Bacterial Sepsis in Brazilian Children: A Trend Analysis from 1992 to 2006
Published: Friday, June 03, 2011
Author: Cristina Malzoni Ferreira Mangia et al.

by Cristina Malzoni Ferreira Mangia, Niranjan Kissoon, Otavio Augusto Branchini, Maria Cristina Andrade, Benjamin Israel Kopelman, Joe Carcillo


The objective of this study was to determine the epidemiology of hospitalized pediatric sepsis in Brazil (1992–2006) and to compare mortality caused by sepsis to that caused by other major childhood diseases.

Methods and Findings

We performed a retrospective descriptive study of hospital admissions using a government database of all hospital affiliated with the Brazilian health system. We studied all hospitalizations in children from 28 days through 19 years with diagnosis of bacterial sepsis defined by the criteria of the International Classification of Diseases (ICD), (Appendix S1). Based on the data studied from 1992 through 2006, the pediatric hospital mortality rate was 1.23% and there were 556,073 pediatric admissions with bacterial sepsis with a mean mortality rate of 19.9%. There was a case reduction of 67% over.1992–2006 (p<0.001); however, the mortality rate remained unchanged (from 1992–1996, 20.5%; and from 2002–2006, 19.7%). Sepsis-hospital mortality rate was substantially higher than pneumonia (0.5%), HIV (3.3%), diarrhea (0.3%), undernutrition (2.3%), malaria (0.2%) and measles (0.7%). The human development index (HDI) and mortality rates (MR) by region were: North region 0.76 and 21.7%; Northeast region 0.72 and 27.1%; Central-West 0.81 and 23.5%; South region 0.83 and 12.2% and Southeast region 0.82 and 14.8%, respectively.

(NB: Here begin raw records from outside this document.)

(** A reason is given once per artifact. *)
Lemma warn_once_spec art reason msg w :
  let '(r, w') := warn_once art reason msg w in
  (is_Some r ↔ art ++ #":" ++ reason ∉ w) ∧ w' = {[art ++ #":" ++ reason]} ∪ w.
Proof.
  unfold warn_once. case_decide as E; (split; [|set_solver]); split; try done; by intros [? ?].
Qed.

(** ** Retries *)

Definition retryable (r : Response) : bool :=
  match classify r with AOk _ | ADropped => false | _ => true end.

(** From attempt [n] on, at most [max] requests; every one but the last is
    repeated for a reason, and only a success is accepted. *)
Record push_ok (world : nat → Attempt) (key body : str) (max n : nat) (r : PushResult) : Prop := {
  push_max : length (pr_requests r) ≤ max;
  push_same : Forall (λ q, q.1.2 = key ∧ q.2 = body) (pr_requests r);
  push_retried i : S i < length (pr_requests r) → retryable (at_response (world (n + i))) = true;
  push_accepted k : pr_outcome r = Ok (Accepted k) →
    ∃ i, length (pr_requests r) = S i ∧ classify (at_response (world (n + i))) = AOk k;
}.

Lemma push_ok_stop world key body max n bearer o :
  (∀ k, o = Ok (Accepted k) → classify (at_response (world n)) = AOk k) →
  push_ok world key body (S max) n (mkPushResult [(bearer, key, body)] 0 o).
Proof.
  intros Ho. split; simpl; [lia|by repeat constructor|intros; lia|].
  intros k Hk. exists 0. split; [done|]. rewrite Nat.add_0_r. by apply Ho.
Qed.

Lemma push_ok_sent world key body max n bearer secs r :
  retryable (at_response (world n)) = true → push_ok world key body max (S n) r →
  push_ok world key body (S max) n (sent (bearer, key, body) secs r).
Proof.
  intros Hr [Hl Hs Hre Hacc]. split; simpl.
  - lia.
  - by constructor.
  - intros i Hi. destruct i as [|i]; [by rewrite Nat.add_0_r|].
    replace (n + S i) with (S n + i) by lia. apply Hre. lia.
  - intros k Ho. destruct (Hacc k Ho) as (i & Hi & Hc). exists (S i). split; [by f_equal|].
    by replace (n + S i) with (S n + i) by lia.
Qed.

Lemma push_loop_spec fuel world key body n attempt :
  (N.of_nat fuel + attempt = MAX_RETRIES)%N → (0 < fuel) →
  ∃ r, push_loop fuel world key body n attempt = Some r ∧ push_ok world key body fuel n r.
Proof.
  revert n attempt. induction fuel as [|fuel IH]; intros n attempt Hf Hpos; [lia|]. cbn [push_loop].
  destruct (au_bearer (at_auth (world n))) as [bearer|].
  2: { eexists. split; [done|]. split; simpl; [lia|constructor|intros; lia|done]. }
  assert (retryable (at_response (world n)) = true → (MAX_RETRIES <=? attempt + 1)%N = false →
    ∀ secs, ∃ r, sent (bearer, key, body) secs <$> push_loop fuel world key body (S n) (attempt + 1) = Some r
                 ∧ push_ok world key body (S fuel) n r) as Hgo.
  { intros Hr Hm secs. apply N.leb_gt in Hm.
    destruct (IH (S n) (attempt + 1)%N) as (r & -> & Hok); [lia|lia|].
    eexists. split; [done|]. by apply push_ok_sent. }
  unfold retryable in Hgo.
  destruct (classify (at_response (world n))) eqn:Ec; simpl; repeat case_match;
    try (by apply Hgo); eexists; (split; [done|]); apply push_ok_stop; congruence.
Qed.

Lemma push_spec `{!JsonText} world key b :
  ∃ r, push_batch world key b = Some r
  ∧ (b_lines b = [] ∧ pr_requests r = [] ∨ push_ok world key (to_ndjson b) 6 0 r).
Proof.
  unfold push_batch. destruct (b_lines b) as [|l ls] eqn:El; [by eexists; split; [done|left]|].
  cbn [is_empty]. destruct (push_loop_spec (N.to_nat MAX_RETRIES) world key (to_ndjson b) 0 0)
    as (r & Hr & Hok); [done|vm_compute; lia|]. exists r. by split; [|right].
Qed.

Lemma push_total `{!JsonText} world key b : is_Some (push_batch world key b).
Proof. destruct (push_spec world key b) as (r & -> & _). by eexists. Qed.

Lemma push_body `{!JsonText} world key b r :
  push_batch world key b = Some r → Forall (λ q, q.2 = to_ndjson b) (pr_requests r).
Proof.
  intros Hr. destruct (push_spec world key b) as (r' & Hr' & Hok). rewrite Hr in Hr'. injection Hr' as <-.
  destruct Hok as [[_ ->]|[_ Hs _ _]]; [constructor|]. eapply list.Forall_impl; [done|]. by intros q [_ ?].
Qed.

(** pushing a batch ends, whatever the session store and the server answer: after
    at most six requests, all with the same idempotency key and the whole batch
    as body; only a request answered by an expired session, a transport error or
    a server error is repeated, and the batch counts as accepted only when the
    last request was answered by a success, or the batch has no line. *)
Theorem push_batch_bounded `{!JsonText} world key b :
  ∃ r, push_batch world key b = Some r
  ∧ length (pr_requests r) ≤ 6
  ∧ Forall (λ q, q.1.2 = key ∧ q.2 = to_ndjson b) (pr_requests r)
  ∧ (∀ i, S i < length (pr_requests r) → retryable (at_response (world i)) = true)
  ∧ (∀ k, pr_outcome r = Ok (Accepted k) →
       b_lines b = [] ∨ ∃ i, length (pr_requests r) = S i ∧ classify (at_response (world i)) = AOk k).
Proof.
  destruct (push_spec world key b) as (r & Hr & Hok). exists r. split; [done|].
  destruct Hok as [[Hb Hq]|[Hl Hk Hre Hacc]].
  - rewrite Hq. split_and!; simpl; [lia|constructor|intros; lia|by left].
  - split_and!; [done|done|done|]. intros k Ho. right. by apply Hacc.
Qed.

(** ** The cursor *)

(** Coalescing the advances of a chain does not change what a batch does to the cursor. *)
Lemma advance_all_agree advs c1 c2 id :
  (∀ k, k ≠ id → c1 !! k = c2 !! k) →
  ∀ k, k ≠ id → advance_all (filter (λ x, sa_chain_id x ≠ id) advs) c1 !! k = advance_all advs c2 !! k.
Proof.
  revert c1 c2. induction advs as [|a advs IH]; intros c1 c2 Hc k Hk; [by apply Hc|].
  rewrite filter_cons. unfold advance_all in *. case_decide as Ha; cbn [foldl].
  - apply IH; [|done]. intros k' Hk'. unfold cursor_set.
    destruct (decide (k' = sa_chain_id a)) as [->|]; [by rewrite !lookup_insert_eq|].
    rewrite !lookup_insert_ne by done. by apply Hc.
  - apply IH; [|done]. intros k' Hk'. unfold cursor_set. rewrite lookup_insert_ne; [by apply Hc|].
    congruence.
Qed.

Lemma advance_coalesced advs a c :
  advance_all (filter (λ x, sa_chain_id x ≠ sa_chain_id a) advs ++ [a]) c = advance_all (advs ++ [a]) c.
Proof.
  unfold advance_all at 1 2. rewrite !foldl_app. cbn [foldl]. apply map_eq. intros k. unfold cursor_set.
  destruct (decide (k = sa_chain_id a)) as [->|Hk]; [by rewrite !lookup_insert_eq|].
  rewrite !lookup_insert_ne by done. by apply (advance_all_agree advs c c (sa_chain_id a)).
Qed.

(** Every entry is filed under its own chain. *)
Definition keyed (c : SealCursor) : Prop := map_Forall (λ id cc, cc_chain_id cc = id) c.

Section cursor_proofs.
Context `{!Serde ChainCursor, !SerdeLaws ChainCursor}
  (ser_tight : ∀ (c : ChainCursor) t, ser c = Ok t → trim t = t).

Lemma load_line_ser c cc t : ser cc = Ok t → load_line c t = <[cc_chain_id cc := cc]> c.
Proof.
  intros Ht. unfold load_line. rewrite (ser_tight _ _ Ht).
  pose proof (ser_not_blank _ _ Ht) as Hb. rewrite (ser_tight _ _ Ht) in Hb.
  destruct t as [|x t]; [done|]. simpl. by rewrite (de_ser _ _ Ht).
Qed.

Lemma load_lines_ser l texts c :
  NoDup l.*1 → (∀ id cc, (id, cc) ∈ l → cc_chain_id cc = id) →
  Forall2 (λ cc t, ser cc = Ok t) l.*2 texts →
  foldl load_line c texts = list_to_map l ∪ c.
Proof.
  revert c texts. induction l as [|[id cc] l IH]; intros c texts Hnd Hk Hf; simpl in Hf.
  - apply Forall2_nil_inv_l in Hf as ->. simpl. by rewrite (left_id_L ∅ (∪)).
  - apply Forall2_cons_inv_l in Hf as (t & texts' & Ht & Hf & ->).
    apply list.NoDup_cons in Hnd as [Hid Hnd]. cbn [foldl]. rewrite (load_line_ser _ _ _ Ht).
    rewrite (Hk id cc) by by left. rewrite (IH _ _ Hnd); [|intros ? ? ?; apply Hk; by right|done].
    cbn [list_to_map foldr]. simpl. rewrite <- insert_union_r; [by rewrite insert_union_l|].
    by apply not_elem_of_list_to_map_1.
Qed.

(** The text of the temporary file, while the old cursor stays in place. *)
Lemma write_cursors_spec p q old cs :
  p ≠ q → ∀ t,
  hoare (λ s, fs_files s !! p = Some t ∧ fs_files s !! q = old) (write_cursors p cs)
    (λ _ s, ∃ texts, Forall2 (λ cc x, ser cc = Ok x) cs texts
       ∧ fs_files s !! p = Some (t ++ unlines texts) ∧ fs_files s !! q = old)
    (λ s, fs_files s !! q = old).
Proof.
  intros Hpq. induction cs as [|c cs IH]; intros t; cbn [write_cursors].
  - apply hoare_ret. intros s [Hp Hq]. exists []. simpl. rewrite app_nil_r. done.
  - destruct (ser c) as [line|e] eqn:Es; [|apply hoare_throw; by intros s [_ ?]].
    eapply (hoare_bind _ _ _ (λ _ s, fs_files s !! p = Some (t ++ line ++ [chr_nl])
                                    ∧ fs_files s !! q = old));
      [|intros []; eapply hoare_conseq; [apply (IH (t ++ line ++ [chr_nl]))|done| |done]].
    + intros s [Hp Hq]. unfold write_all. destruct (next_fault s) as [[|k msg] s1] eqn:E;
        apply next_fault_files in E; simpl; unfold append_text; rewrite E, Hp; simpl;
        rewrite ?lookup_insert_eq, ?lookup_insert_ne by done; done.
    + intros _ s (texts & Hf & Hp & Hq). exists (line :: texts).
      split_and!; [by constructor| |done]. rewrite Hp. unfold unlines. simpl. by rewrite <- !app_assoc.
Qed.

Lemma cursor_paths dir : cursor_tmp_path dir ≠ cursor_path dir.
Proof. unfold cursor_tmp_path, cursor_path. intros H%app_inv_head. done. Qed.

(** The lines of a cursor. *)
Definition cursor_texts (c : SealCursor) (texts : list str) : Prop :=
  Forall2 (λ cc x, ser cc = Ok x) (map snd (map_to_list c)) texts.

(** Written, not renamed yet. *)
Definition staged (dir : path) (c : SealCursor) (old : option str) (m : gmap path str) : Prop :=
  ∃ texts, cursor_texts c texts ∧ m !! cursor_tmp_path dir = Some (unlines texts)
           ∧ m !! cursor_path dir = old.

Lemma persist_inner_spec dir c old :
  hoare (λ s, fs_files s !! cursor_path dir = old) (persist_inner dir c)
    (λ _ s, ∃ texts, cursor_texts c texts ∧ fs_files s !! cursor_path dir = Some (unlines texts))
    (λ s, fs_files s !! cursor_path dir = old).
Proof.
  unfold persist_inner. pose proof (cursor_paths dir) as Hne.
  eapply (hoare_bind _ _ _ (λ _ s, fs_files s !! cursor_path dir = old));
    [apply (hoare_syscall _ (λ m, m !! cursor_path dir = old)); [by apply hoare_ret|done]|].
  intros _. cbn beta.
  eapply (hoare_bind _ _ _
            (λ _ s, fs_files s !! cursor_tmp_path dir = Some [] ∧ fs_files s !! cursor_path dir = old)).
  { apply (hoare_syscall _ (λ m, m !! cursor_path dir = old)); [|done]. apply hoare_modify.
    intros s Hs. simpl. by rewrite lookup_insert_eq, lookup_insert_ne. }
  intros _. eapply (hoare_bind _ _ _ (λ _ s, staged dir c old (fs_files s)));
    [apply (write_cursors_spec _ _ old _ Hne [])|].
  intros _. cbn beta.
  assert (∀ s, staged dir c old (fs_files s) → fs_files s !! cursor_path dir = old) as Hold
    by (by intros s (? & _ & _ & ?)).
  eapply (hoare_bind _ _ _ (λ _ s, staged dir c old (fs_files s)));
    [apply (hoare_syscall _ (staged dir c old)); [by apply hoare_ret|done]|].
  intros _. cbn beta. apply (hoare_syscall _ (staged dir c old)); [|done].
  intros s (texts & Hf & Hp & Hq). rewrite Hp. simpl. exists texts. by rewrite lookup_insert_eq.
Qed.

(** the cursor survives a crash: whichever system call of [persist] fails, and however
    much of a write has landed, the cursor file afterwards is the old one, or it is
    complete and loading it gives back the cursor that was persisted. *)
Theorem persist_crash_safe dir c s :
  keyed c →
  let s' := persist dir c s in
  fs_files s' !! cursor_path dir = fs_files s !! cursor_path dir
  ∨ (load_or_default dir (mkFs (fs_files s') [])).1 = c.
Proof.
  intros Hk. pose proof (persist_inner_spec dir c _ s eq_refl) as Hh. unfold persist.
  destruct (persist_inner dir c s) as [[[]|e] s']; [right|by left].
  destruct Hh as (texts & Hf & Hq). unfold load_or_default, read_to_string.
  rewrite syscall_no_fault. simpl. rewrite Hq. simpl. rewrite lines_unlines.
  2: { clear Hq. unfold cursor_texts in Hf. induction Hf; constructor; eauto using ser_one_line. }
  rewrite (load_lines_ser (map_to_list c) texts ∅); [|apply NoDup_fst_map_to_list| |done].
  - by rewrite (right_id_L ∅ (∪)), list_to_map_to_list.
  - intros id cc Hin. apply elem_of_map_to_list in Hin. by apply Hk in Hin.
Qed.

End cursor_proofs.

(** ** The source reads every complete line once *)

Lemma byte_len_app a b : byte_len (a ++ b) = (byte_len a + byte_len b)%N.
Proof. induction a as [|c a IH]; [done|]. change (utf8_len c + byte_len (a ++ b) = utf8_len c + byte_len a + byte_len b)%N. lia. Qed.

Lemma utf8_len_pos c : (0 < utf8_len c)%N.
Proof. unfold utf8_len. repeat case_match; lia. Qed.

We concluded that sepsis remains an important health problem in children in Brazil. The institution of universal primary care programs has been associated with substantially reduced sepsis incidence and therefore deaths; however, hospital mortality rates in children with sepsis remain unchanged. Implementation of additional health initiatives to reduce sepsis mortality in hospitalized patients could have great impact on childhood mortality rates in Brazil.